Prices between $50 and $80 a ton will trigger major market responses.
Victor Niemeyer (email@example.com) is a technical executive in EPRI’s global climate change research program, and Lew Rubin is a utility industry analyst and founder of consulting firm Portal Solutions in Santa Cruz, Calif.
It is becoming increasingly likely U.S. lawmakers will adopt some type of climate-change policy in the near future. Whatever the details, it almost certainly will include the power-generation sector, which represents fully one-third of U.S. greenhouse gas (GHG) emissions. Such a policy—imposed as a carbon tax or as a cap-and-trade regime—is bound to have a profound effect on power generation, on the power companies that supply electricity into the U.S. market, and on electric customers throughout the land.

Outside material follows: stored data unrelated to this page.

(** The three assignments to [portfolioData.riskAnalysis].  With no entry
    in [chains] the maximum is [-Infinity], but then [totalValue] is 0
    and the maximum is not used. *)
Definition assessRisk (pd : PortfolioData) : RiskAnalysis :=
  let chainValues := map (fun c => pc_totalValue (snd c)) (pd_chains pd) in
  let maxChainValue := Math_max chainValues in
  {| concentration :=
       if positive (totalValue pd) then
         match maxChainValue with
         | Some m => (m / totalValue pd * 100)%Q
         | None => 0%Q
         end
       else 0%Q;
     diversification :=
       (inject_Z (pd_activeChains pd) / inject_Z (Z.of_nat (List.length chains)) * 100)%Q;
     stability :=
       if (0 <? totalTokens pd)%Z
       then Qmin 100 (inject_Z (totalTokens pd) / 10 * 100)%Q
       else 0%Q |}.

(** [portfolioData] as [getMultiChainPortfolioFallback] has it when it
    starts to build the response. *)
Definition analysePortfolio (src : DataSource) (address : string) : PortfolioData :=
  let pd := fold_left (fun pd chain => portfolioChain src address chain pd)
                      chains emptyPortfolio in
  mkPortfolioData (totalValue pd) (totalTokens pd) (pd_activeChains pd)
    (pd_chains pd) (allTokens pd) (assessRisk pd).

Definition chainValues (pd : PortfolioData) : list Q :=
  map (fun c => pc_totalValue (snd c)) (pd_chains pd).

(** The sum of a list of values. *)
Definition sumQ (values : list Q) : Q := fold_right Qplus 0%Q values.
(** The characters of the directives whose result is cut from the base
    name or is a number, a percent sign or an extension separator. *)
Definition name_directive_chars : list ascii :=
  ["%"; "."; "B"; "E"; "S"; "C"; "T"]%char.

(** A token that is a character other than the directory separator, or
    one of the directives of [name_directive_chars]. *)
Definition separator_free (t : TokenType) : bool :=
  match t with
  | Str c => negb (Ascii.eqb c os_sep)
  | Dict d => existsb (Ascii.eqb (token d)) name_directive_chars
  end.

(** A directory as [os.path.dirname] returns it: empty, all slashes, or
    not ending in a slash. *)
Definition dirname_shape (d : string) : Prop :=
  d = EmptyString
  \/ d = str_repeat os_sep (String.length d)
  \/ str_endswith os_sep d = false.

(** The record [apply_token] logs for a token whose character is not in
    [TOKENS]. *)
Definition invalid_token_record (t : TokenDict) : LogRecord :=
  mkLog ERROR "invalid format token %r (obtained via %r at %d)"
    [LStr (str_of_char (token t)); LStr (source_string t);
     LInt (Z.of_nat (source_index t))].

(** The characters whose token function takes no argument. *)
Definition zero_argument_chars : list ascii :=
  ["%"; "."; "B"; "E"; "H"; "S"]%char.

(** The superscript two, U+00B2: a digit for [str.isdigit], not for
    [int]. *)
Definition superscript_two : ascii := "178"%char.

(** A side of the [C] argument that is purely numeric, optionally
    signed: an optional ["+"] or ["-"] and one or more decimal digits. *)
Definition purely_numeric (s : string) : bool :=
  match s with
  | String a r =>
      if Ascii.eqb a "+" || Ascii.eqb a "-"
      then negb (is_empty r) && str_all char_isdecimal r
      else str_all char_isdecimal s
  | EmptyString => false
  end.

(** An index of the [T] argument that is a non-negative integer string:
    one or more decimal digits. *)
Definition non_negative_integer_string (s : string) : bool :=
  negb (is_empty s) && str_all char_isdecimal s.

(** No character of [s] is a digit that is not decimal. *)
Definition no_superscript (s : string) : bool :=
  str_all (fun c => negb (char_isdigit c) || char_isdecimal c) s.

Carbon dioxide (CO2) price of any magnitude will lead to higher electricity prices for consumers, but also will provide suppliers with incentives over time to invest in lower-emitting and non-emitting generation, such as nuclear power, coal with capture and sequestration, and renewable technologies.
In anticipation of such changes on the horizon, EPRI organized and conducted a broad-based study of climate change policy effects on electricity generators and consumers in the Western Electricity Coordinating Council (WECC) region. A diverse collection of nine Western generation companies funded and participated in this effort, and added immeasurably to the quality of results and insights.